You might be surprised to learn that I do not like brussels sprouts. I have tried them multiple times (yes mom, I really have). And want to say I like them considering how good they are for you.
But. I. Don’t.
And as much as I don’t like the little buggers, The Hubster loves them. As in, requests them every single week.
So I obliged this week and got him a stash of his little green gems. He scoured online for the recipe. Did the majority of the cooking. And then devoured them (minus 1/2 of one. I had to at least try it).

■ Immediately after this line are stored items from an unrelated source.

(** ** A settings request that fails *)

(** C2.  The client reports a non-success status of the direct-settings
    request by throwing, and the request of lines 153-156 is outside any
    [try].  So when that request fails for a repository, the test of line
    158 is never reached: no error line is printed in either mode, the
    iteration ends [main] with the exception, and the loop does not go on
    to the repositories that follow. *)
Theorem settings_failure_rejects_run
  (argv : Argv) (api : Api) (st : State) (i : nat) (r : RepoBilling)
  (rs : list RepoBilling) (c : bool) :
  owner_mismatch argv r = false ->
  try_configuration api (owner_of (name r)) (repo_of (name r)) = Ok (false, c) ->
  repos_get api (owner_of (name r)) (repo_of (name r)) = Throw ->
  exists st',
    loop_body argv api st i r = Uncaught st'
    /\ run_loop argv api st i (r :: rs) = LoopUncaught st'
    /\ out st' =
         out st
         ++ (if verbose argv
             then [("Repo " ++ show_nat (i + 1) ++ ": " ++ name r)%string]
             else [])
    /\ requests st' =
         requests st
         ++ [ReqConfiguration (owner_of (name r)) (repo_of (name r));
             ReqRepoSettings (owner_of (name r)) (repo_of (name r))]
    /\ secretProtectionCommitters st' = secretProtectionCommitters st
    /\ codeScanningCommitters st' = codeScanningCommitters st
    /\ successfullyProcessed st' = successfullyProcessed st + 1.
Proof.
  intros M T G. unfold owner_mismatch in M.
  assert (secret_fallback api (name r) false = Abort) as F.
  { unfold secret_fallback. simpl. now rewrite G. }
  unfold run_loop. simpl. fold (loop_body argv api).
  unfold loop_body, loop_body_with. rewrite M, T. simpl. rewrite F.
  eexists. split; [reflexivity |].
  destruct (verbose argv); simpl; rewrite <- ?app_assoc, ?app_nil_r;
    repeat split; reflexivity.
Qed.
(** Errors, kept structured rather than as formatted messages:
    - [RemoteError m]          an error handed back by the AWS client;
    - [CallFailed op e]        [new Error(util.format('Call to <op> failed: %s', e))];
    - [NoImageFound id]        ['No image found for image ID <id>.'];
    - [UnsupportedAttribute f a]
                               ['Invalid or unsupported attribute for <f>: <a>'];
    - [InvalidConfig vs]       [new Error(JSON.stringify(errors))];
    - [NotAttempted]           [new Error('Cloning not attempted')];
    - [CallbackAlreadyCalled]  thrown by async when a task callback is
                               invoked a second time;
    - [TypeError m]            thrown by the runtime. *)
Inductive Error : Type :=
| RemoteError (msg : string)
| CallFailed (op : string) (cause : Error)
| NoImageFound (imageId : string)
| UnsupportedAttribute (fn : string) (attribute : string)
| InvalidConfig (violations : list Violation)
| NotAttempted
| CallbackAlreadyCalled
| TypeError (msg : string).

(** Node-style callback results: [callback(error)] or [callback(null, x)]. *)
Inductive Result (A : Type) : Type :=
| Err (e : Error)
| Ok (a : A).
Arguments Err {A} e.
Arguments Ok {A} a.

(* ===================================================================== *)
(** ** lib/constants.js                                                   *)
(* ===================================================================== *)

Module Constants.

Definition LAUNCH_PERMISSION : string := "launchPermission".
(** * A shallow embedding of the todo command-line task manager

    The development follows the Go sources: package [taskdata] (the task
    store and its validation), and package [cmd] (the list, mark and delete
    views).  Go's [int] is the 64-bit two's-complement integer, written as a
    [Z] with the wrap-around spelled out; a Go [string] is a sequence of
    bytes, written as a Rocq [string]; a slice is a [list]; a Go map from
    strings is a [gmap string]. *)

From Stdlib Require Import ZArith List Ascii String Lia Permutation Sorted.
From Stdlib Require Import PrimFloat Uint63.
From stdpp Require Import base option list strings gmap.

(** ** Go's [int] *)
Module GoInt.
Local Open Scope Z_scope.

Definition minInt : Z := - 2 ^ 63.
Definition maxInt : Z := 2 ^ 63 - 1.

(** Reduction of a mathematical integer to the value an [int] holds. *)
Definition wrap (z : Z) : Z := (z + 2 ^ 63) mod 2 ^ 64 - 2 ^ 63.

Definition add (a b : Z) : Z := wrap (a + b).
Definition sub (a b : Z) : Z := wrap (a - b).
Definition mul (a b : Z) : Z := wrap (a * b).
(** Go's [/] truncates toward zero; the divisor is non-zero at every call
    site of the program. *)
Definition div (a b : Z) : Z := wrap (Z.quot a b).
Definition incr (a : Z) : Z := add a 1.

Definition inRange (z : Z) : Prop := minInt <= z <= maxInt.
End GoInt.

(** ** Package [strings] and string comparison *)
Module strings.

(** The functions of package [strings] that work on Unicode code points.
    They belong to Go's library, whose case and white-space tables are not
    part of the program, so the program is read relative to them. *)
Class Unicode := {
  ToLower : string → string;
  TrimSpace : string → string;
  Fields : string → list string
}.

(** [strings.HasPrefix s prefix]. *)
Fixpoint HasPrefix (s prefix : string) : bool :=
  match prefix, s with
  | EmptyString, _ => true
  | String _ _, EmptyString => false
  | String p prefix', String c s' =>
      if Ascii.eqb c p then HasPrefix s' prefix' else false
  end.

(** [strings.Contains s substr]. *)
Fixpoint Contains (s substr : string) : bool :=
  if HasPrefix s substr then true
  else match s with
       | EmptyString => false
       | String _ s' => Contains s' substr
       end.

(** [strings.ReplaceAll s old new] for a non-empty [old]: the non-overlapping
    occurrences of [old] are replaced from left to right.  [skip] counts
    the bytes of a matched occurrence still to be dropped. *)
Fixpoint replaceFrom (old new : string) (skip : nat) (s : string) : string :=
  match s with
  | EmptyString => EmptyString
  | String c s' =>
      match skip with
      | S k => replaceFrom old new k s'
      | O =>
          if HasPrefix s old
          then String.append new (replaceFrom old new (String.length old - 1) s')
          else String c (replaceFrom old new 0 s')
      end
  end.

This recipe is a good one. Particularly if you like brussels sprouts. If you don’t, I suggest you find another recipe to drool over.
10 minPrep Time
10 minCook Time
20 minTotal Time
- 1/2 pound brussels sprouts
- 2 large garlic cloves
- 3 tbs olive oil
- 2 tbs pine nuts
- Trim brussels sprouts and halve lengthwise.
- Cut garlic into very thin slices.
- In a large heavy skillet, heat oil over medium-high heat. Add garlic and cook, stirring, until pale golden.
- Using a slotted spoon, transfer garlic to a small bowl.
- Reduce heat to low and arrange sprouts in skillet, cut sides down, in one layer.
- Sprinkle sprouts with pine nuts and salt to taste.
- Cook sprouts, without turning, until crisp-tender and undersides are golden brown, about 15 minutes.
- With tongs transfer sprouts to a plate, browned sides up.
- Add garlic (and oil if necessary) to skillet and cook over moderate heat, stirring, until pine nuts are more evenly pale golden, about 1 minute more.
- Spoon mixture over sprouts and sprinkle with freshly ground black pepper.
Nightshade free, dairy free, wheat free, gluten free, soy free, corn free, and egg free.